*** Opening of Provided entries ***
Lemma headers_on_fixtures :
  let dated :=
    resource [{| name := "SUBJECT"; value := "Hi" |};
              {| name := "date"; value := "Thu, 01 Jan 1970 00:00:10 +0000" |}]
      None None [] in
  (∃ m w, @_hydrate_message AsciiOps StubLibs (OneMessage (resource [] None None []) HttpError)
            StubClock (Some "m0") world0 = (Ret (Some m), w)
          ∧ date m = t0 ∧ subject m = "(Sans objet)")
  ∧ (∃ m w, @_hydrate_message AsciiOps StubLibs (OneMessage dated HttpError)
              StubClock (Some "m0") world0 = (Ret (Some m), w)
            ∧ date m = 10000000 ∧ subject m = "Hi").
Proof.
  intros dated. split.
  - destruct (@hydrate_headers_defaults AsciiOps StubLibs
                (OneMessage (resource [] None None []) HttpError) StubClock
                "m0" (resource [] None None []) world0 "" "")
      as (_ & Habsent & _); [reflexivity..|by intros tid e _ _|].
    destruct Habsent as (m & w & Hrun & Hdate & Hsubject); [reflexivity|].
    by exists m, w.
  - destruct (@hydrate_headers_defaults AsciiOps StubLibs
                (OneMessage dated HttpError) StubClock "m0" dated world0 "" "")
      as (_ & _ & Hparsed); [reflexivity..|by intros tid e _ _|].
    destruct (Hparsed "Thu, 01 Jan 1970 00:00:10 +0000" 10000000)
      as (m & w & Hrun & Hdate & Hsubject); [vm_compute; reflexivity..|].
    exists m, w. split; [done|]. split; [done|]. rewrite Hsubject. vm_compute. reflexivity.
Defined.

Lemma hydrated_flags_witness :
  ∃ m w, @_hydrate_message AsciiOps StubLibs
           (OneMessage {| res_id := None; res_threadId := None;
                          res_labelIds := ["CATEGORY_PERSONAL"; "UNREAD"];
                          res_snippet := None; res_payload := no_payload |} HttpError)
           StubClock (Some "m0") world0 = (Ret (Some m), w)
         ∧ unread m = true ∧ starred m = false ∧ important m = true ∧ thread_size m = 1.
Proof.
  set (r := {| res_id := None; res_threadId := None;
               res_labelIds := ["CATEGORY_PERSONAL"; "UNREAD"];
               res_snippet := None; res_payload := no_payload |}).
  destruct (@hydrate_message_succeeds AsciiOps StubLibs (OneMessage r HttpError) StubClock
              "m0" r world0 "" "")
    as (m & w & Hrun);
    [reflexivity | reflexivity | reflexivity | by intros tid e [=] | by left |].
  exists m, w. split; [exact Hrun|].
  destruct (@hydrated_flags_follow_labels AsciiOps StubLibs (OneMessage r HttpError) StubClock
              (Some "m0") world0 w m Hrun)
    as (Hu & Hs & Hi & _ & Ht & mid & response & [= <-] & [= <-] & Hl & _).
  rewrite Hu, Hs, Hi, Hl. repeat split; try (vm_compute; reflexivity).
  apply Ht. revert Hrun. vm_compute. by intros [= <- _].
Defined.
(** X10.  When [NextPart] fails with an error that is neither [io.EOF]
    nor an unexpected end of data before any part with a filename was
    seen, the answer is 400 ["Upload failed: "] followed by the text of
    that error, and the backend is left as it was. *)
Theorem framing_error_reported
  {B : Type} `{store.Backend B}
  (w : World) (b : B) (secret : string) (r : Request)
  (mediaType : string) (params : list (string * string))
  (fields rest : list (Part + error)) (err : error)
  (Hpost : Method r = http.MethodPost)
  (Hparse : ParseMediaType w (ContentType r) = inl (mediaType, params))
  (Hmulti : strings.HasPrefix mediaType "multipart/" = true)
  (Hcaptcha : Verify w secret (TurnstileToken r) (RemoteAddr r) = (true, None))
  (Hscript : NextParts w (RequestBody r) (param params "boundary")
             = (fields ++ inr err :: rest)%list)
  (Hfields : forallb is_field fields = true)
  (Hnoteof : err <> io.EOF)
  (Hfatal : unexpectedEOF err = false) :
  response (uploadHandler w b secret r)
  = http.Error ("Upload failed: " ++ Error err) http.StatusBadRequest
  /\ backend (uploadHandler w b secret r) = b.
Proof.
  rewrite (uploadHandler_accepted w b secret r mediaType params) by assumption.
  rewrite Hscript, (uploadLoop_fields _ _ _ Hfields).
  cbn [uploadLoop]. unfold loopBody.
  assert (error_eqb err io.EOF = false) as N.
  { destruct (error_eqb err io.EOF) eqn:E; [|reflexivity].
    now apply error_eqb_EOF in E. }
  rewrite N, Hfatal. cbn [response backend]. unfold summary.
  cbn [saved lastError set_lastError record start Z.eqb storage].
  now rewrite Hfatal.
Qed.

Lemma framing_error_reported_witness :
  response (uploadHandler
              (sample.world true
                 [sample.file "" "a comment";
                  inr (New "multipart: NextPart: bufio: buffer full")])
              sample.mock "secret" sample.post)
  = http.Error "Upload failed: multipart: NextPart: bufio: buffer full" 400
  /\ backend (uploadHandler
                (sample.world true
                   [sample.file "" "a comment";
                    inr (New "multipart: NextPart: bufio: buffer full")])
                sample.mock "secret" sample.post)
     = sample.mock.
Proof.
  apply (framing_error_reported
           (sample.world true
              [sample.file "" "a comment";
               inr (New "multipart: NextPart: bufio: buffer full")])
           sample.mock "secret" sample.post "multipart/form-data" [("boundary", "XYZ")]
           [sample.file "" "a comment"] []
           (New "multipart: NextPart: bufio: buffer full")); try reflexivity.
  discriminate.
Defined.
*** Close of Provided entries ***
*** Opening of Provided entries ***
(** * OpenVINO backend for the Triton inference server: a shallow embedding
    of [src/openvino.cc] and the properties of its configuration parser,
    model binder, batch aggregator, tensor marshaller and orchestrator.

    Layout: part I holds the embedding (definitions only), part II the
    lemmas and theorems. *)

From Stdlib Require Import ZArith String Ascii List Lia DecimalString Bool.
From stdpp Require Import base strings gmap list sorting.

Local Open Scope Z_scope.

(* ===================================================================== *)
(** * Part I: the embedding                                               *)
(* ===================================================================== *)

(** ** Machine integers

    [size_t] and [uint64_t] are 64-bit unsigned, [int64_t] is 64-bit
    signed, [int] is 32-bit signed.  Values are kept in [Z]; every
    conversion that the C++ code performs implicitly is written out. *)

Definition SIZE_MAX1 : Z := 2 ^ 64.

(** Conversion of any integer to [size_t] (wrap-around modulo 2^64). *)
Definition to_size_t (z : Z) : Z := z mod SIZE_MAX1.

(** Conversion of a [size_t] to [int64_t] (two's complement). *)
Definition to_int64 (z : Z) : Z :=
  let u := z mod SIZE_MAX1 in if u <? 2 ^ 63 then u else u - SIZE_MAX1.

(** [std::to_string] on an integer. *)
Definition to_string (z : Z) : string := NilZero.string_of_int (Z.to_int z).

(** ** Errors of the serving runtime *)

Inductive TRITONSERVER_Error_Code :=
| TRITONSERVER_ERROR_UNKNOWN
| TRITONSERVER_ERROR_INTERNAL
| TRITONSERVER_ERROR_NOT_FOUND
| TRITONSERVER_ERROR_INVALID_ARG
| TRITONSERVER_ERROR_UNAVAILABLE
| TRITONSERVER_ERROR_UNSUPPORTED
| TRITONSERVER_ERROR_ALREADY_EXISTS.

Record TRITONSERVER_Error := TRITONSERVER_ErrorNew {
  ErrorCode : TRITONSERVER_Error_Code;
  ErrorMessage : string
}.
*** Close of Provided entries ***
Work to be completed: For the word "data", go through the records and show each line that carries it.

Response to this task:
    nor an unexpected end of data before any part with a filename was
           sample.mock "secret" sample.post "multipart/form-data" [("boundary", "XYZ")]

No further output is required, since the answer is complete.